(Problem to work on) Your reply must be the number of lines in the entries that hold the word "DaemonSt", and nothing else.

(Dataset entries)
*** Begin section ***
(* ===== verification/Cli.v ===== *)
(** The command line: the [monitor], [trace] and [ctl] commands
    (loader/src/ptracer/main.cpp).

    The state is the injector's (Ptracer.v). The monitor is an object of its
    own that lives in [init_monitor]; it shares the daemon client's variables.
    What is printed is left out. *)
From S2P Require Import Prelude Sys Text ProcUtils SocketUtils Daemon ModuleProp Monitor Ptracer.
Open Scope Z_scope.

Definition kWorkDirectory : list Z := B "/data/adb/nyazygisk".
Definition SOCK_DGRAM_CLOEXEC : Z := 0x80002.
Definition ENOENT : Z := 2.
Definition ECONNREFUSED : Z := 111.
Definition kRetries : nat := 10.
Definition kRetryDelayUs : Z := 200 * 1000.

(** The path in the address: what [snprintf] leaves of it. *)
Definition control_socket_addr (d : daemon_state) : list Z :=
  take 107 (c_str (TMP_PATH d) ++ B "/" ++ SOCKET_NAME).

Definition command_code (c : Command) : Z :=
  match c with
  | START => 1 | STOP => 2 | EXIT => 3 | ZYGOTE_INJECTED => 4 | DAEMON_SET_INFO => 5
  | DAEMON_SET_ERROR_INFO => 6 | SYSTEM_SERVER_STARTED => 7 | REARM => 8 | CmdOther n => n
  end.

Definition ctl_action (action : list Z) : option Command :=
  if beq action (B "start") then Some START
  else if beq action (B "stop") then Some STOP
  else if beq action (B "exit") then Some EXIT
  else if beq action (B "rearm") then Some REARM
  else None.

Section Cli.
Context {W : Type} `{!World W} (fuel : nat) (A : arch).
Context (module_dir : list Z) (sys_signame : Z -> list Z).
Abbreviation K := (M W tracer).

Definition monitor_is_running : K bool :=
  r ← syscall (CSocket PF_UNIX SOCK_DGRAM_CLOEXEC 0);
  let sockfd := r_ret r in
  if sockfd =? -1 then mret false
  else
    t ← get;
    r ← syscall (CConnect sockfd (control_socket_addr (t_daemon t)));
    do_ (CClose sockfd);;
    mret (r_ret r =? 0).

Definition init_monitor (n : nat) : K unit :=
  running ← monitor_is_running;
  if running : bool then mret tt
  else
    zoom (fun t => AppMonitor (t_daemon t)) (fun m => set_t_daemon (dstate m))
      (ok ← prepare_environment module_dir;
       if negb ok then exit_ 1 else run fuel module_dir sys_signame n).

(** The attempts from number [attempt] on; [n] are left. *)
Fixpoint send_attempts (n : nat) (attempt : Z) (path payload : list Z) : K bool :=
  match n with
  | O => mret false
  | S n' =>
      (if 0 <? attempt then do_ (CUsleep kRetryDelayUs) else mret tt);;
      r ← syscall (CSocket PF_UNIX SOCK_DGRAM_CLOEXEC 0);
      let sockfd := r_ret r in
      if sockfd =? -1 then send_attempts n' (attempt + 1) path payload
      else
        r ← syscall (CSendto sockfd payload path);
        saved_errno ← get_errno;
        do_ (CClose sockfd);;
        if r_ret r =? sizeof_Command then mret true
        else if negb (r_ret r =? -1) then mret false
        else if negb (saved_errno =? ENOENT) && negb (saved_errno =? ECONNREFUSED) then mret false
        else send_attempts n' (attempt + 1) path payload
  end.

Definition send_control_command (cmd : Command) : K bool :=
  t ← get;
  send_attempts kRetries 0 (control_socket_addr (t_daemon t)) (le_bytes 4 (command_code cmd)).

Definition handle_monitor (n : nat) : K Z := init_monitor n;; mret 0.

Definition handle_ctl (argv : list (list Z)) : K Z :=
  match argv with
  | _ :: _ :: action :: _ =>
      match ctl_action action with
      | None => mret 1
      | Some cmd => ok ← send_control_command cmd; mret (if ok : bool then 0 else 1)
      end
  | _ => mret 1
  end.

Definition main (n : nat) (argv : list (list Z)) : K Z :=
  zoom t_daemon set_t_daemon (Init kWorkDirectory);;
  match argv with
  | _ :: command :: _ =>
      if beq command (B "monitor") then handle_monitor n
      else if beq command (B "trace") then handle_trace fuel A argv
      else if beq command (B "ctl") then handle_ctl argv
      else if beq command (B "version") then mret 0
      else mret 1
  | _ => mret 1
  end.
End Cli.

(** ** A command that was sent *)

Section Delivery.
Context {W : Type} `{!World W} (fuel : nat) (A : arch).
Context (module_dir : list Z) (sys_signame : Z -> list Z).
Abbreviation K := (M W tracer).

(** The last two calls sent the message whole and closed the socket. *)
Definition delivered (path payload : list Z) (s' : st W tracer) : Prop :=
  exists fd r rc log, st_log s' = (CClose fd, rc) :: (CSendto fd payload path, r) :: log /\ r_ret r = sizeof_Command.

Lemma send_delivered n attempt path payload s :
  wp (send_attempts n attempt path payload : K bool) (on_ret (fun b s' => b = true -> delivered path payload s')) s.
Proof.
  revert attempt s. induction n as [|n IH]; intros attempt s; cbn [send_attempts]; [by wrun|].
  wstep. destruct (0 <? attempt); [apply wp_do; intros r0 w0 e0|wstep]; wrun;
    (apply wp_syscall; intros r w e; wrun; destruct (r_ret r =? -1); [apply IH|]; wrun;
     apply wp_syscall; intros r1 w1 e1; wrun; apply wp_do; intros r2 w2 e2; wrun;
     destruct (Z.eqb_spec (r_ret r1) sizeof_Command) as [Hr|]; wrun; [intros _; unfold delivered; eauto 7|];
     destruct (negb (r_ret r1 =? -1)); [by wrun|]; destruct (_ && _); [by wrun|apply IH]).
Qed.

Lemma ctl_action_code action cmd :
  ctl_action action = Some cmd ->
  command_of (s32 (le_Z (le_bytes 4 (command_code cmd)))) = cmd /\ has_payload cmd = false.
Proof. unfold ctl_action. repeat case_match; intros [= <-]; by vm_compute. Qed.

Lemma msg_cmd_bytes x l m : msg_cmd (set_buf_ (le_bytes 4 x ++ l) m) = s32 (le_Z (le_bytes 4 x)).
Proof. unfold msg_cmd. cbn [buf_ set_buf_]. by rewrite take_app_length' by (by rewrite length_le_bytes). Qed.

(** What the monitor does with a datagram of one command. *)
Lemma receive_command {V} `{!World V} cmd (sm : st V monitor) r1 w1 r2 w2 :
  command_of (s32 (le_Z (le_bytes 4 (command_code cmd)))) = cmd -> has_payload cmd = false ->
  sys (CRecv (sock_fd (st_s sm)) sizeof_MsgHead MSG_PEEK_TRUNC) (st_w sm) = (r1, w1) ->
  r_ret r1 = 4 -> r_data r1 = le_bytes 4 (command_code cmd) ->
  sys (CRecv (sock_fd (st_s sm)) sizeof_Command 0) w1 = (r2, w2) ->
  r_ret r2 = 4 -> r_data r2 = le_bytes 4 (command_code cmd) ->
  exists sm', receive_one fuel module_dir sm = (dispatch fuel module_dir;; mret true) sm'
    /\ st_w sm' = w2 /\ command_of (msg_cmd (st_s sm')) = cmd.
Proof.
  intros Hc Hp E1 R1 D1 E2 R2 D2.
  assert (H : exists sm', (forall Q, wp (dispatch fuel module_dir;; mret true) Q sm' ->
                           wp (receive_one fuel module_dir) Q sm)
                          /\ st_w sm' = w2 /\ command_of (msg_cmd (st_s sm')) = cmd).
  { eexists. split; [|].
    - intros Q HQ. unfold receive_one, resize, recv_buf. wrun. change (sizeof_MsgHead <? 0) with false. cbn iota. wrun.
      eapply wp_syscall_eq; [exact E1|]. wrun. rewrite R1, D1. change (4 =? -1) with false. cbn iota. wrun.
      change (4 =? -1) with false. cbn iota. wrun.
      rewrite (take_ge (le_bytes 4 _)), msg_cmd_bytes, Hc, Hp by (rewrite length_le_bytes; unfold sizeof_MsgHead, sizeof_Command; lia). cbn iota.
      change (negb (u64 4 =? sizeof_Command)) with false. cbn iota. change (sizeof_Command <? 0) with false. cbn iota. wrun.
      eapply wp_syscall_eq; [exact E2|]. wrun. rewrite R2, D2. change (4 =? -1) with false. cbn iota. wrun.
      change (4 =? -1) with false. change (negb (4 =? sizeof_Command)) with false. cbn iota.
      rewrite (take_ge (le_bytes 4 _)) by (rewrite length_le_bytes; unfold sizeof_MsgHead, sizeof_Command; lia). exact HQ.
    - split; [done|]. cbn [st_s]. by rewrite msg_cmd_bytes. }
  destruct H as (sm' & H & Hw & Hm). exists sm'. split; [|done].
  specialize (H (fun o s => (o, s) = (dispatch fuel module_dir;; mret true) sm')). unfold wp in H.
  rewrite <- (surjective_pairing (receive_one _ _ _)) in H. apply H. by rewrite <- surjective_pairing.
Qed.

(** A command given to [ctl] reaches the monitor as that command: when the
    program reports success, its last acts were to send exactly the command's
    four bytes to the socket the monitor is bound to and to close the socket;
    and a monitor that reads a datagram of these bytes dispatches this
    command. *)
Theorem ctl_reaches_monitor n tool action cmd (s s' : st W tracer) :
  ctl_action action = Some cmd ->
  main fuel A module_dir sys_signame n [tool; B "ctl"; action] s = (Ret 0, s') ->
  delivered (kWorkDirectory ++ B "/" ++ SOCKET_NAME) (le_bytes 4 (command_code cmd)) s'
  /\ forall V `{!World V} (sm : st V monitor) r1 w1 r2 w2,
       sys (CRecv (sock_fd (st_s sm)) sizeof_MsgHead MSG_PEEK_TRUNC) (st_w sm) = (r1, w1) ->
       r_ret r1 = 4 -> r_data r1 = le_bytes 4 (command_code cmd) ->
       sys (CRecv (sock_fd (st_s sm)) sizeof_Command 0) w1 = (r2, w2) ->
       r_ret r2 = 4 -> r_data r2 = le_bytes 4 (command_code cmd) ->
       exists sm', receive_one fuel module_dir sm = (dispatch fuel module_dir;; mret true) sm'
         /\ st_w sm' = w2 /\ command_of (msg_cmd (st_s sm')) = cmd.
Proof.
  intros Hc E. destruct (ctl_action_code action cmd Hc) as [H1 H2]. split.
  2:{ intros V HV sm r1 w1 r2 w2. by apply receive_command. }
  pattern s'. match goal with |- ?P s' => refine (wp_on_ret _ (fun z s0 => z = 0 -> P s0) _ _ _ _ E eq_refl) end.
  cbv beta. clear E. unfold main. wstep. apply wp_zoom. unfold Init. wrun.
  change (beq (B "ctl") (B "monitor")) with false. change (beq (B "ctl") (B "trace")) with false.
  change (beq (B "ctl") (B "ctl")) with true. cbn iota. unfold handle_ctl, send_control_command. rewrite Hc. wrun.
  eapply wp_mono; [apply send_delivered|]. intros [b| | |] s1 Hb; cbn [wp_cont on_ret] in *; try done. wrun.
  destruct b; [|done]. intros _. exact (Hb eq_refl).
Qed.

(** Starting a second monitor does nothing: if the control socket is owned,
    the [monitor] command only asks whether it is (a socket, a connection and a
    close) and exits with success. *)
Theorem second_monitor_yields n (s : st W tracer) r1 w1 r2 w2 :
  sys (CSocket PF_UNIX SOCK_DGRAM_CLOEXEC 0) (st_w s) = (r1, w1) -> r_ret r1 <> -1 ->
  sys (CConnect (r_ret r1) (control_socket_addr (t_daemon (st_s s)))) w1 = (r2, w2) -> r_ret r2 = 0 ->
  exists s' rc, handle_monitor fuel module_dir sys_signame n s = (Ret 0, s')
    /\ st_s s' = st_s s
    /\ st_log s' = (CClose (r_ret r1), rc) :: (CConnect (r_ret r1) (control_socket_addr (t_daemon (st_s s))), r2)
                    :: (CSocket PF_UNIX SOCK_DGRAM_CLOEXEC 0, r1) :: st_log s.
Proof.
  intros E1 H1 E2 H2. unfold handle_monitor, init_monitor, monitor_is_running, do_.
  destruct (sys (CClose (r_ret r1)) w2) as [rc w3] eqn:E3.
  unfold mbind, M_bind, syscall, get, mret, M_ret. rewrite E1. rewrite (proj2 (Z.eqb_neq _ _) H1). cbn [st_w st_s].
  rewrite E2. cbn [st_w]. rewrite E3, H2. cbn. eauto 6.
Qed.
End Delivery.

Definition fresh_tracer : tracer := Tracer (DaemonSt [] 0 false) None 0.
Definition signame (_ : Z) : list Z := [].

Lemma ctl_reaches_monitor_witness :
  exists s', main 4 AArch64 [] signame 4 [B "zygisk-ptrace64"; B "ctl"; B "rearm"]
               (St [ans 5; ans 4; ans 0] [] 0 fresh_tracer : st script tracer) = (Ret 0, s')
    /\ delivered (kWorkDirectory ++ B "/" ++ SOCKET_NAME) [8; 0; 0; 0] s'.
Proof.
  eexists. split; [vm_compute; reflexivity|].
  exact (proj1 (ctl_reaches_monitor 4 AArch64 [] signame 4 (B "zygisk-ptrace64") (B "rearm") REARM
    (St [ans 5; ans 4; ans 0] [] 0 fresh_tracer : st script tracer) _ eq_refl eq_refl)).
Defined.

Lemma second_monitor_yields_witness :
  exists s' rc r2 r1, handle_monitor 4 [] signame 4 (St [ans 5; ans 0; ans 0] [] 0 fresh_tracer : st script tracer)
                      = (Ret 0, s')
    /\ st_log s' = [(CClose 5, rc); (CConnect 5 (control_socket_addr (DaemonSt [] 0 false)), r2);
                    (CSocket PF_UNIX SOCK_DGRAM_CLOEXEC 0, r1)].
Proof.
  destruct (second_monitor_yields 4 [] signame 4 (St [ans 5; ans 0; ans 0] [] 0 fresh_tracer : st script tracer)
              (ans 5) [ans 0; ans 0] (ans 0) [ans 0]) as (s' & rc & H1 & _ & H2);
    [reflexivity|discriminate|reflexivity|reflexivity|].
  exists s', rc, (ans 0), (ans 5). split; [exact H1|exact H2].
Defined.
(* ===== verification/Clean.v ===== *)
(** Hiding mappings: replacing file-backed ranges of the process by anonymous
    copies of themselves (loader/src/injector/clean.cpp from [MapRange] on, its
    CFI part being in ModLoader.v).

    The state is any that contains the process's memory. [std::sort] is the
    interface of Sort.v. The builtin that clears the instruction cache has no
    effect on the memory's contents and is left out. *)
From S2P Require Import Prelude Sys Text ProcUtils Mem Linker ModLoader Sort.
Open Scope Z_scope.

Record MapRange := Range { start : Z; end_ : Z; prot : Z }.
Definition set_start (x : Z) (r : MapRange) : MapRange := Range x (end_ r) (prot r).
Definition set_end (x : Z) (r : MapRange) : MapRange := Range (start r) x (prot r).

#[export] Instance MapRange_eq_dec : EqDecision MapRange.
Proof. solve_decision. Defined.

Definition RWX : Z := Z.lor (Z.lor PROT_READ PROT_WRITE) PROT_EXEC.
Definition MREMAP_MAYMOVE : Z := 1.
Definition MREMAP_FIXED : Z := 2.

(** The cells given, at [a] and following. *)
Fixpoint put_cells (cells : list (option cell)) (a : Z) (m : mem) : mem :=
  match cells with
  | [] => m
  | c :: cells' => put_cells cells' (a + 1) (partial_alter (fun _ => c) a m)
  end.

(** Moves [n] bytes with their protection; what was at the target is gone. *)
Definition move_range (n : nat) (old new : Z) (m : mem) : mem :=
  put_cells (map (fun i => m !! (old + Z.of_nat i)) (seq 0 n)) new (unmap_range n old m).

(** The protection a range has in the end. *)
Definition final_prot (clear_write_permission : bool) (r : MapRange) : Z :=
  let was_rwx := Z.land (prot r) RWX =? RWX in
  if clear_write_permission && was_rwx then Z.ldiff (prot r) PROT_WRITE else prot r.

Section Anonymize.
Context {W : Type} `{!World W} {S : Type} `{!HasMem S}.
Abbreviation K := (M W S).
*** End section ***
(Solution to this task) 2